Summary:
The first episode of the series Babies starts with the birth of a little girl, Willow, and shows the mild chaos and raw emotion of the moments after birth. A voiceover begins and details the puzzle of how babies are born so helpless and then grow to become “masters of the universe,” also declaring that babies have the “answer to what it means to be human.” Dr. Ruth Feldman, who directs the Centre for Developmental Social Neuroscience at IDC Herzliya, Israel, describes the importance of our bonds with our parents and her desire to understand what is going on in our brains when “we fall in love with our babies.” In Dr. Feldman’s lab, the role of the hormone oxytocin in parent-infant bonding is studied, indicating that oxytocin increases in both mothers and infants who have a lot of physical contact. This increases the desire to bond and gives mothers the feeling of a reward. The episode continues with clips of families with babies in both London, England and Connecticut, focusing on the interactions of the fathers with their babies. The oxytocin in fathers with new babies was also measured and revealed identical levels to the mothers. Dr. Feldman details that the more you do with your child, the more oxytocin is produced, proving “fatherhood is biological.”
Further research from Dr. Feldman’s lab showed that the maternal oxytocin surge activated the mother’s amygdala much more than in fathers, perhaps demonstrating why mothers are so in-tune with their babies at night. A group of gay couples was also studied to look at oxytocin in parents who did not give birth to the children. The results showed that men who are primary caregivers have the same amygdala activation as mothers even without pregnancy and childbirth, revealing “it is a choice to be a parent to that infant.”

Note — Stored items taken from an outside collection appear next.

(** Padding works on each side of a whitespace character separately. *)
Lemma pad_app_space (n : nat) :
  forall (a b : pystr) (c : ascii) (p : option ascii),
    (length a <= n)%nat ->
    Py.isspace c = true ->
    pad p (a ++ c :: b) = pad p a ++ c :: pad None b.
Proof.
  induction n as [|n IH]; intros a b c p Hlen Hc.
  - destruct a; [|cbn [length] in Hlen; lia].
    change (pad p [] ++ c :: pad None b) with (c :: pad None b).
    cbn [app]. rewrite (pad_cons_other p c b (space_not_v c Hc)).
    f_equal. apply pad_prev. cbn. now rewrite (isspace_not_word c Hc).
  - destruct a as [|x [|y a]].
    + apply (IH [] b c p); [cbn; lia | exact Hc].
    + change (pad p [x] ++ c :: pad None b) with (x :: c :: pad None b).
      cbn [app]. rewrite pad_cons2. unfold vs_here.
      rewrite (space_not_s c Hc), andb_false_r. cbn [andb].
      rewrite (pad_cons_other (Some x) c b (space_not_v c Hc)).
      do 2 f_equal. apply pad_prev. cbn. now rewrite (isspace_not_word c Hc).
    + cbn [length] in Hlen. cbn [app]. rewrite !pad_cons2.
      assert (Hv : vs_here p x y (a ++ c :: b) = vs_here p x y a).
      { unfold vs_here. destruct a; [|reflexivity].
        cbn. now rewrite (isspace_not_word c Hc). }
      rewrite Hv. destruct (vs_here p x y a).
      * rewrite (IH a b c (Some y)); [|lia|exact Hc]. now rewrite <- app_assoc.
      * rewrite app_comm_cons. rewrite (IH (y :: a) b c (Some x)); [reflexivity| |exact Hc].
        cbn [length]. lia.
Qed.

Section PadMap.

(** A character map that the padding cannot tell from the identity. *)
Variable f : ascii -> ascii.
Hypothesis f_v : forall c, is_v (f c) = is_v c.
Hypothesis f_s : forall c, is_s (f c) = is_s c.
Hypothesis f_vs : map f (str " vs ") = str " vs ".

Lemma pad_map (n : nat) :
  forall (s : pystr) (p : option ascii),
    (length s <= n)%nat ->
    Forall (fun c => Py.isword (f c) = Py.isword c) s ->
    pad p (map f s) = map f (pad p s).
Proof.
  induction n as [|n IH]; intros s p Hlen Hs.
  - destruct s; [reflexivity | cbn [length] in Hlen; lia].
  - destruct s as [|a [|b rest]]; [reflexivity..|].
    cbn [length] in Hlen. cbn [map]. rewrite !pad_cons2.
    inversion Hs as [|? ? Ha Hs1]; subst. inversion Hs1 as [|? ? Hb Hrest]; subst.
    assert (Hv : vs_here p (f a) (f b) (map f rest) = vs_here p a b rest).
    { unfold vs_here. rewrite f_v, f_s. do 2 f_equal.
      destruct rest as [|c rest]; [reflexivity|].
      inversion Hrest; subst. cbn. congruence. }
    rewrite Hv. destruct (vs_here p a b rest).
    + rewrite map_app, f_vs. f_equal.
      rewrite <- (IH rest (Some b)); [|lia|exact Hrest].
      apply pad_prev. cbn. exact Hb.
    + cbn [map]. f_equal.
      rewrite <- (IH (b :: rest) (Some a)); [|cbn [length]; lia|exact Hs1].
      apply pad_prev. cbn. exact Ha.
Qed.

At Harvard University, Professor Ed Tronick studied babies in social relationships using the still-face experiment. Mothers would stop reacting to their babies and the babies would smile and cry in order to get their mothers to keep reacting to them, attempting to get back into a relationship. Professor Tronick declared that babies are born with the ability to be in social relationships, the disruption of which may have a very powerful emotional effect. Professor Tronick also studies whether a good relationship between mothers and babies helps the baby to cope with stress by measuring cortisol. Infants with better relationships show lower cortisol levels and less stress during the experiment.
Next, Dr. Anne Rifkin-Graboi, head of Infancy and Early Childhood Research at NIE, NTU, Singapore, watches as her kids go down a zipline and wonders about the impact of parenting choices on infant development. Dr. Rifkin-Graboi watched mothers play with their six-month old babies and rated their responses to their children. The babies got brain scans in an MRI, and after comparison with brain scans from soon after birth, the researchers discovered that the hippocampus varied with parenting styles, and infants with less responsive parents had slightly larger hippocampi. This suggests that the babies were managing their own stress as their parents were doing less for them. Dr. Rifkin-Graboi emphasizes the importance of babies knowing the world is safe so they can explore, instead of “thinking about safety and comfort.”
Review:
The episode involves the research of three experts which all demonstrate the importance of early bonding and support for babies in healthy development. There is also a focus on the bonding between fathers and their children, not only the commonly-studied mother-infant bond. In support of material covered in Paleo Parenting, the study “Oxytocin administration, salivary testosterone, and father–infant social behavior” indicates that men with lower basal testosterone (T) have better relationships with their children and are more involved in childcare (Weisman et. al., 48). The study involved fathers ingesting oxytocin and observing their interactions with their children. Fathers with lower basal T had a greater T increase after oxytocin administration and had “greater social–behavioral reciprocity between father and infant, indicating greater investment in the parenting context” (Weisman et. al., 51). Therefore, oxytocin supports father-infant bonding as it does in mothers, and it does so even more effectively in men who may be more likely to be more involved in childcare in the first place.